Download or read book Protein Folding, Misfolding, and Disease written by Andrew F. Hill. This book was released on 2011-07-01. Available in PDF, EPUB and Kindle. Book excerpt: Protein misfolding is a key feature of many disorders in humans, given that over twenty proteins are known to misfold and cause disease. In Protein Folding, Misfolding, and Disease: Methods and Protocols, experts in the field present a collection of current methods for studying the analysis of protein folding and misfolding, featuring strategies for expressing and refolding recombinant proteins which can then be utilized in subsequent experiments. This detailed volume also covers methods for analyzing the formation of amyloid, protocols for determining the size and structure of native and misfolded proteins, as well as specific examples of where misfolded proteins can be examined using state-of –the-art technologies.

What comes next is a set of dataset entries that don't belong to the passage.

(* ===== verification/Downstream.v ===== *)
(** * Downstream connections (downstream.go)

    The methods of a connection of a client: sending with the capabilities and
    the label of the client, capability negotiation, the state the client is
    told about (ISUPPORT, nick, host, realname, account) and the connection
    registration. *)

From stdpp Require Import base list gmap strings.
From Stdlib Require Import ZArith Ascii.
From S2P Require Import Prelude GoStrings GoText Casemapping Xirc Genmsg Sasl Irc Rate Database.
From S2P Require Import Handler Session Network Pending Upstream UpstreamHandlers User.

Local Open Scope Z_scope.

(** ** State *)

(** [downstreamLabelContext] *)
Record labelCtx := LabelCtx {
  lc_label : string;
  lc_batch : string;
  lc_pendingMsg : option message
}.

(** What a method of a connection works on: the connection, the label context
    of the message being handled, and the messages written to the socket. *)
Record dst := DSt {
  d_dc : downstreamConn;
  d_label : option labelCtx;
  d_out : list message
}.

(** Errors: [ircError] and the others, which end the connection. *)
Inductive derror :=
| IrcError (msg : message)
| OtherError.

(** What the methods read of the user: its record and whether its message store
    is a [ChatHistoryStore], and the network of the connection with its upstream
    connection. *)
Record dview := DView {
  v_user : UserRec;
  v_chathistory : bool;
  v_net : option netobj
}.

(** The configuration of the server and what it takes from outside: the
    authenticators ([None]: not configured; they return the reason of a failure,
    and for a bearer token the user name), the SASL servers of go-sasl after the
    responses they were given, the certificate of the client and the queries of
    the database ([None] is an error; [db_GetUser_admin] tells whether a user is
    an admin). *)
Class SrvEnv := {
  cfg_Hostname : string;
  cfg_Title : string;
  cfg_IconURL : string;
  cfg_IconPath : string;
  cfg_HTTPIngress : string;
  cfg_FileUploader : bool;
  cfg_MOTD : string;
  cfg_ClientCertAuth : bool;
  cfg_chathistory : bool;
  vapid_Public : string;
  auth_Plain : option (string -> string -> option string);
  auth_OAuthBearer : option (string -> string + string);  (* inl: the user name *)
  srv_sasl_Next : sasl_server -> option sasl_cred * res unit (list ascii * bool);
  peer_cert : option (list ascii);
  sha512_Sum512 : list ascii -> list ascii;
  db_GetDeviceCertificate : list ascii -> option (option Z);
  db_GetUsernameByID : Z -> option string;
  db_StoreDeviceCertificate : Z -> bool;
  db_GetUser_admin : string -> option bool;
  db_ListMessageTargets : Z -> option (list MessageTargetRec);
  db_GetReadReceipt : Z -> string -> option (option Z);
  (** irc.v4 *)
  msg_String : message -> string
}.

Definition newUnknownCommandError (cmd : string) : derror := IrcError (mk_msg "421" ["*"; cmd; "Unknown command"]).
Definition newUnknownIRCError (cmd text : string) : derror := IrcError (mk_msg "400" ["*"; cmd; text]).
Definition newNeedMoreParamsError (cmd : string) : derror := IrcError (mk_msg "461" ["*"; cmd; "Not enough parameters"]).

Definition permanentDownstreamCaps : list (string * string) :=
  [("batch", ""); ("cap-notify", ""); ("echo-message", ""); ("invite-notify", ""); ("no-implicit-names", "");
   ("server-time", ""); ("setname", ""); ("draft/extended-isupport", "");
   ("draft/metadata-2", "before-connect,max-keys=0,max-value-bytes=1"); ("draft/no-implicit-names", "");
   ("draft/pre-away", ""); ("draft/read-marker", ""); ("soju.im/account-required", ""); ("soju.im/bouncer-networks", "");
   ("soju.im/bouncer-networks-notify", ""); ("soju.im/no-implicit-names", ""); ("soju.im/read", ""); ("soju.im/webpush", "")].

(** All with an empty value. *)
Definition passthroughDownstreamCaps : list string :=
  ["account-notify"; "account-tag"; "away-notify"; "chghost"; "extended-join"; "extended-monitor"; "labeled-response";
   "message-tags"; "multi-prefix"; "draft/extended-monitor"; "draft/message-redaction"].

Definition permanentIsupport : list string := ["soju.im/SAFERATE"; "draft/ACCOUNTREQUIRED"].

Definition passthroughIsupport : list string :=
  ["ACCOUNTEXTBAN"; "AWAYLEN"; "BOT"; "CASEMAPPING"; "CHANLIMIT"; "CHANMODES"; "CHANNELLEN"; "CHANTYPES"; "CLIENTTAGDENY";
   "ELIST"; "EXCEPTS"; "EXTBAN"; "HOSTLEN"; "INVEX"; "KICKLEN"; "LINELEN"; "MAXLIST"; "MAXTARGETS"; "MODES"; "MONITOR";
   "NAMELEN"; "NETWORK"; "NICKLEN"; "PREFIX"; "SAFELIST"; "STATUSMSG"; "TARGMAX"; "TOPICLEN"; "USERLEN"; "UTF8ONLY"; "WHOX";
   "draft/ICON"].

Definition chatHistoryLimit : Z := 1000.

Section Downstream.
Context {MO : MapOrder} {UN : Unicode} {EV : Env} {SE : SrvEnv}.
Notation D := (handler dst derror).

(** ** Access to the state *)

Definition on_dc (f : downstreamConn -> downstreamConn) (s : dst) : dst := DSt (f (d_dc s)) (d_label s) (d_out s).
Definition set_label (l : option labelCtx) (s : dst) : dst := DSt (d_dc s) l (d_out s).
Definition add_out (m : message) (s : dst) : dst := DSt (d_dc s) (d_label s) (d_out s ++ [m]).

Definition modify_dc (f : downstreamConn -> downstreamConn) : D unit := modify (on_dc f).
Definition get_dc {A} (f : downstreamConn -> A) : D A := gets (fun s => f (d_dc s)).

(** [dc.sendMessage]: the message is written. *)
Definition write (m : message) : D unit := modify (add_out m).

Definition with_tag (k v : string) (m : message) : message :=
  Message (<[k := v]> (Tags m)) (MsgPrefix m) (Command m) (Params m).
Definition with_prefix (p : option prefix) (m : message) : message := Message (Tags m) p (Command m) (Params m).
Definition with_tags (f : gmap string string -> gmap string string) (m : message) : message :=
  Message (f (Tags m)) (MsgPrefix m) (Command m) (Params m).

Definition has_label (s : dst) : option labelCtx :=
  match d_label s with
  | Some lc => if nonempty (lc_label lc) then Some lc else None
  | None => None
  end.

(** ** Sending *)

Definition dc_FlushBatch : D unit :=
  olc ← gets has_label;
  match olc with
  | None => mret tt
  | Some lc =>
      match lc_pendingMsg lc with
      | Some m => write (with_tag "label" (lc_label lc) m)
      | None =>
          if nonempty (lc_batch lc) then write (mk_msg "BATCH" ["-" +:+ lc_batch lc])
          else write (Message {["label" := lc_label lc]} None "ACK" [])
      end
  end.

(** Whether a tag is kept for a client without message-tags. *)
Definition tag_supported (caps : CapRegistry) (name : string) : bool :=
  if bool_decide (name = "time") then IsEnabled caps "server-time"
  else if bool_decide (name = "account") then IsEnabled caps "account-tag"
  else if bool_decide (name = "batch") then IsEnabled caps "batch"
  else false.

(** Commands that are not sent without their capability. *)
Definition command_caps : list (string * string) :=
  [("SETNAME", "setname"); ("CHGHOST", "chghost"); ("AWAY", "away-notify"); ("ACCOUNT", "account-notify");
   ("MARKREAD", "draft/read-marker"); ("READ", "soju.im/read"); ("METADATA", "draft/metadata-2");
   ("REDACT", "draft/message-redaction")].

(** What [SendMessage] sends for a message: [None] when it is dropped.
    [msg.Params[:1]] panics when there is no parameter. *)
Definition dc_prepare (caps : CapRegistry) (msg : message) : res derror (option message) :=
  if negb (IsEnabled caps "message-tags") && bool_decide (Command msg = "TAGMSG") then Ok None
  else
    let msg := if IsEnabled caps "message-tags" then msg
               else with_tags (filter (fun kv => tag_supported caps (fst kv) = true)) msg in
    let msg := if negb (IsEnabled caps "batch") && nonempty (tag (Tags msg) "batch") then with_tags (delete "batch") msg
               else msg in
    if bool_decide (Command msg = "JOIN") && negb (IsEnabled caps "extended-join") && bool_decide (Params msg = []) then Panic
    else
      let msg := if bool_decide (Command msg = "JOIN") && negb (IsEnabled caps "extended-join")
                 then Message (Tags msg) (MsgPrefix msg) (Command msg) (take 1 (Params msg)) else msg in
      if existsb (fun cc => bool_decide (Command msg = fst cc) && negb (IsEnabled caps (snd cc))) command_caps then Ok None
      else
        let msg := match MsgPrefix msg with
                   | Some p => if bool_decide (Name p = "*") then with_prefix None msg else msg
                   | None => msg
                   end in
        Ok (Some (match MsgPrefix msg with
                  | None => if isNumeric (Command msg) then with_prefix (Some env_srvPrefix) msg else msg
                  | Some _ => msg
                  end)).

(** The message in the batch, unless it is in another one. *)
Definition in_batch (batch : string) (m : message) : message :=
  if bool_decide (tag (Tags m) "batch" = "") then with_tag "batch" batch m else m.

Definition next_batch : D string :=
  modify_dc (fun dc => set_dc_lastBatchRef ((dc_lastBatchRef dc + 1) mod 2 ^ 64) dc);;
  get_dc (fun dc => fmt_int (dc_lastBatchRef dc)).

Written in the highly successful Methods in Molecular BiologyTM series format, chapters contain introductions to their respective topics, lists of the necessary materials and reagents, step-by-step, readily reproducible laboratory protocols, and key tips on troubleshooting and avoiding known pitfalls. Up to date and authoritative, Protein Folding, Misfolding, and Disease: Methods and Protocols offers researchers the tools necessary to move ahead in this vital field.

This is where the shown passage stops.